[Saved data entries]
(** The state a tokenizer is in between two calls of the loop: no error,
    the offset within the script, and the last parsed opcode (if any) one
    that [next] answered with [True]. *)
Definition live (s : bytes) (t : ScriptTokenizer) : Prop :=
  script t = s /\ (offset t <= List.length s)%nat /\ err t = None /\
  (forall o, op t = Some o -> 0 < opcode.length o).

Ltac split_if :=
  match goal with
  | |- context [if ?c then _ else _] => destruct c eqn:?
  | H : context [if ?c then _ else _] |- _ => destruct c eqn:?
  end.

Lemma next_never_raises (t : ScriptTokenizer) :
  exists b t', next t = Ok (b, t').
Proof.
  unfold next.
  destruct (done t); [eauto|].
  pose proof (opcode_length_cases (BA.at_ (offset t) (script t))) as C.
  cbv zeta in C.
  set (l := opcode.length _) in *.
  destruct (l =? 1) eqn:E1; [eauto|].
  destruct (1 <? l) eqn:E2; [split_if; eauto|].
  destruct (l <? 0) eqn:E3.
  - split_if; [eauto|].
    destruct (l =? -1); [split_if; eauto|].
    destruct (l =? -2); [split_if; eauto|].
    destruct (l =? -4); [split_if; eauto|eauto].
  - apply Z.eqb_neq in E1. apply Z.ltb_ge in E2, E3. lia.
Qed.

Lemma next_true (s : bytes) (t t' : ScriptTokenizer) :
  live s t -> next t = Ok (true, t') ->
  live s t' /\ (offset t < offset t')%nat.
Proof.
  intros (Hs & Ho & He & Hop) H. unfold next in H.
  destruct (done t) eqn:D; [discriminate|].
  unfold done in D. apply orb_false_iff in D as [_ D].
  apply Nat.leb_gt in D. subst s.
  remember (opcode.opcodeArray _) as o eqn:Eo. clear Eo.
  destruct (opcode.length o =? 1) eqn:E1.
  { inversion H; subst t'; clear H. apply Z.eqb_eq in E1.
    split; [|simpl; lia].
    unfold live; simpl. split; [reflexivity|]. split; [lia|].
    split; [assumption|]. intros o' Ho'. inversion Ho'; subst. lia. }
  destruct (1 <? opcode.length o) eqn:E2.
  { apply Z.ltb_lt in E2.
    destruct (Z.of_nat _ <? opcode.length o) eqn:E4; [discriminate|].
    inversion H; subst t'; clear H. apply Z.ltb_ge in E4.
    unfold BA.from in E4. rewrite length_skipn in E4.
    unfold live, advance; cbn [script offset err op].
    split; [|lia].
    split; [reflexivity|]. split; [lia|].
    split; [assumption|]. intros o' Ho'. inversion Ho'; subst. lia. }
  destruct (opcode.length o <? 0); [|discriminate].
  repeat (split_if; try discriminate).
Qed.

**Work order**
Working from the entries above, return all lines that contain "ScriptTokenizer".

**Answer section**
Definition live (s : bytes) (t : ScriptTokenizer) : Prop :=
Lemma next_never_raises (t : ScriptTokenizer) :
Lemma next_true (s : bytes) (t t' : ScriptTokenizer) :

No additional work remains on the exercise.